Lemma completeReported_doValidations : preserves completeReported doValidations.
Proof. keeps; completeReported_write. Qed.

Lemma completeReported_dispatch : preserves completeReported dispatch.
Proof. keeps; completeReported_write. Qed.

Lemma completeReported_workerTurn p w : preserves completeReported (workerTurn p w).
Proof. keeps; completeReported_write. Qed.


(** *** The set-up *)

(** The calls [addDependencies(tx, i); clearPending(i)] of the loop over
    the senders, as pairs [(tx, i)]; [ss] are the senders of the tasks
    from index [i] on. *)
Fixpoint senderCalls (i : Z) (ss : list Address) (prevSenderTx : gmap Address Z)
  : list (Z * Z) :=
  match ss with
  | [] => []
  | a :: rest =>
      match prevSenderTx !! a with
      | Some tx => [(tx, i)]
      | None => []
      end ++ senderCalls (i + 1) rest (<[a := i]> prevSenderTx)
  end.

Definition chain (m : Status.StatusManager) (e : Z * Z) : Status.StatusManager :=
  Status.clearPending (snd e) (snd (Status.addDependencies (fst e) (snd e) m)).

Definition chainCalls (e : Z * Z) : list Ev :=
  [EvStatus ExecTasks (AddDependencies (fst e) (snd e));
   EvStatus ExecTasks (ClearPending (snd e))].

Lemma senderLoop_spec (ts : list T) (i : Z) (prev : gmap Address Z) (s : State) :
  senderLoop i ts prev s =
  Ok tt (with_trace (trace s ++ (senderCalls i (Sender <$> ts) prev ≫= chainCalls))
           (with_execTasks (foldl chain (execTasks s) (senderCalls i (Sender <$> ts) prev))
              s)).
Proof.
  revert i prev s. induction ts as [|t ts IH]; intros i prev s.
  - destruct s. simpl. mstep. by rewrite app_nil_r.
  - simpl senderLoop. simpl fmap. simpl senderCalls.
    destruct (prev !! Sender t) as [tx|] eqn:Hprev.
    + erewrite bind_Ok; [|reflexivity]. rewrite IH.
      destruct s. mstep. simpl. rewrite <- !app_assoc. reflexivity.
    + erewrite bind_Ok; [|reflexivity]. rewrite IH.
      destruct s. mstep. reflexivity.
Qed.

(** The job of the bootstrap for index [x]. *)
Definition firstView (ts : list T) (x : Z) : option View :=
  t ← index ts x; Some (mkView (mkVersion x 0) x (Sender t)).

◆ What to do ◆
The lines above from the one containing "EvStatus ExecTasks (ClearPending" through the one containing "destruct (prev !!" are to be set down exactly, and no others.

◆ The answer ◆
   EvStatus ExecTasks (ClearPending (snd e))].

Lemma senderLoop_spec (ts : list T) (i : Z) (prev : gmap Address Z) (s : State) :
  senderLoop i ts prev s =
  Ok tt (with_trace (trace s ++ (senderCalls i (Sender <$> ts) prev ≫= chainCalls))
           (with_execTasks (foldl chain (execTasks s) (senderCalls i (Sender <$> ts) prev))
              s)).
Proof.
  revert i prev s. induction ts as [|t ts IH]; intros i prev s.
  - destruct s. simpl. mstep. by rewrite app_nil_r.
  - simpl senderLoop. simpl fmap. simpl senderCalls.
    destruct (prev !! Sender t) as [tx|] eqn:Hprev.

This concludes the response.